(** ** All operations *)

Inductive bstep : LoadBalancer C -> LoadBalancer C -> Prop :=
| B_pick isTCP now nowLog lb : bstep lb (snd (fst (pickByEndpoint isTCP now nowLog lb)))
| B_reportTCP rng now u err lb : bstep lb (fst (ReportTCPFailure rng now u err lb))
| B_reportUDP rng now u err lb : bstep lb (fst (ReportUDPFailure rng now u err lb))
| B_disable now lb : bstep lb (DisableBackgroundProbes now lb)
| B_health now ws lb : bstep lb (snd (fst (RunHealthChecks now ws lb)))
| B_probeSlot lb lb' : acquireProbeSlot lb = Some lb' -> bstep lb lb'
| B_releaseProbe lb : bstep lb (releaseProbeSlot lb)
| B_probeDialSlot lb lb' : acquireProbeDialSlot lb = Some lb' -> bstep lb lb'
| B_releaseProbeDial lb : bstep lb (releaseProbeDialSlot lb)
| B_cancelCheck t i lb : bstep lb (cancelCheck t i lb)
| B_check rng t now now' err rtt i lb : bstep lb (fst (applyCheck rng t now now' err rtt i lb))
| B_dial ctxErr url lb (w : W) : bstep lb (DialWSStreamLimited ctxErr url lb w).1.1.2
| B_acquireUDP ctxErr i lb (w : W) : bstep lb (AcquireUDPWS ctxErr i lb w).1.1.2
| B_acquireTCP fuel nanos ctxErr i lb (w : W) : bstep lb (acquireTCPWS fuel nanos ctxErr i lb w).1.1.1.2
| B_ensure t now i lb (w : W) : bstep lb (EnsureStandby t now i lb w).1.1.1
| B_warm fuel ws lb ret lb' new cs : RunWarmStandby fuel ws lb = Ok (ret, lb', new, cs) -> bstep lb lb'.

Lemma bstep_keeps lb lb' : bstep lb lb' -> keeps lb lb'.
Proof.
  destruct 1; eauto using keeps_pick, keeps_reportTCP, keeps_reportUDP, keeps_disable, keeps_probeSlot, keeps_releaseProbe, keeps_probeDialSlot,
    keeps_releaseProbeDial, keeps_cancel, keeps_apply, keeps_limited, keeps_acquireUDP, keeps_acquireTCP, keeps_ensure.
  - unfold RunHealthChecks. etrans; [apply keeps_dueNow|apply keeps_healthLoop].
  - unfold RunWarmStandby in H. destruct (NewTicker (WarmStandbyInterval (sel lb))); cbn in H; [|done..]. pose proof (keeps_warmLoop fuel ws lb) as Hk.
    destruct (if StandbyKeepalive (sel lb) then _ else _); cbn in H; [|done..]. injection H as H. by rewrite H in Hk.
Qed.

Lemma wf_new ups h se p fw : wf (NewLoadBalancer (C := C) ups h se p fw).
Proof.
  split; cbn; try done. apply Forall_fmap, Forall_true. intros u. split; apply epOk_zero.
Qed.

(** *** Shutdown empties the slots *)

Definition emptyAt lb (i : nat) : Prop := forall s, pool lb !! i = Some s -> standbyTCP s = None /\ standbyUDP s = None.

Lemma take_empty t i lb j : emptyAt lb j -> emptyAt (snd (takeStandby t i lb)) j.
Proof.
  intros He s. cbn. destruct (decide (i = j)) as [->|Hne]; [|rewrite list_lookup_alter_ne by done; apply He].
  rewrite list_lookup_alter_eq. intros (s0 & Hs & ->)%fmap_Some. destruct (He s0 Hs). by destruct t.
Qed.
Lemma take_both i lb : emptyAt (snd (takeStandby false i (snd (takeStandby true i lb)))) i.
Proof.
  intros s. cbn. rewrite !list_lookup_alter_eq. destruct (pool lb !! i); cbn; [|done]. by intros [= <-].
Qed.

Lemma closeAll_loop (l : list nat) lb cs j : emptyAt lb j \/ j ∈ l ->
  emptyAt (fst (fold_left (fun '(lb, cs) i =>
    let '(t, lb) := takeStandby true i lb in
    let '(u, lb) := takeStandby false i lb in
    (lb, cs ++ (option_list t ++ option_list u ≫= fun c => snd (closed c "shutdown")))) l (lb, cs))) j.
Proof.
  revert lb cs. induction l as [|i l IH]; intros lb cs Hj; [destruct Hj as [Hj|Hj]; [exact Hj|by apply elem_of_nil in Hj]|].
  cbn [fold_left]. pose proof (take_both i lb) as Hb. pose proof (take_empty true i lb j) as H1.
  pose proof (take_empty false i (snd (takeStandby true i lb)) j) as H2.
  destruct (takeStandby true i lb) as [t lb1]. cbn [snd] in *. destruct (takeStandby false i lb1) as [u lb2]. cbn [snd] in *.
  apply IH. destruct Hj as [Hj|[->|Hj]%elem_of_cons]; [left; by auto|left; exact Hb|by right].
Qed.

Lemma closeAll_empty lb i : (i < length (pool lb))%nat -> emptyAt (fst (closeAllStandby lb)) i.
Proof. intros Hi. apply closeAll_loop. right. apply elem_of_seq. lia. Qed.

Lemma warmLoop_returns fuel ws lb : wf lb ->
  let '(ret, lb', new, cs) := warmLoop fuel ws lb in
  (ret = true <-> WDone ∈ ws) /\ (ret = true -> forall i, (i < length (pool lb))%nat -> emptyAt lb' i).
Proof.
  revert lb. induction ws as [|[|now|n] ws IH]; intros lb Hw; cbn [warmLoop].
  - split; [|done]. by rewrite elem_of_nil.
  - pose proof (closeAll_empty lb) as H. destruct (closeAllStandby lb) as [lb1 cs]. split; [|by auto]. split; [by constructor|done].
  - specialize (IH lb Hw). destruct (warmLoop fuel ws lb) as [[[ret lb2] more] cs]. rewrite elem_of_cons. naive_solver.
  - destruct (StandbyKeepalive (sel lb)); [|specialize (IH lb Hw); destruct (warmLoop fuel ws lb) as [[[ret lb2] more] cs]; rewrite elem_of_cons; naive_solver].
    pose proof (keeps_keepalive fuel n lb Hw) as [Hw1 Hc]. destruct (checkStandbyKeepalive fuel n lb) as [lb1 c1]. cbn [fst] in *.
    assert (Hl : length (pool lb1) = length (pool lb)).
    { injection Hc as _ _ _ _ Hc. apply (f_equal length) in Hc. by rewrite !length_fmap in Hc. }
    specialize (IH lb1 Hw1). rewrite Hl in IH. destruct (warmLoop fuel ws lb1) as [[[ret lb2] more] cs]. rewrite elem_of_cons. naive_solver.
Qed.
End WF.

Exercise prompt. Nothing but a number belongs in the answer: the tally of lines in the data holding "injection".

Task response. 2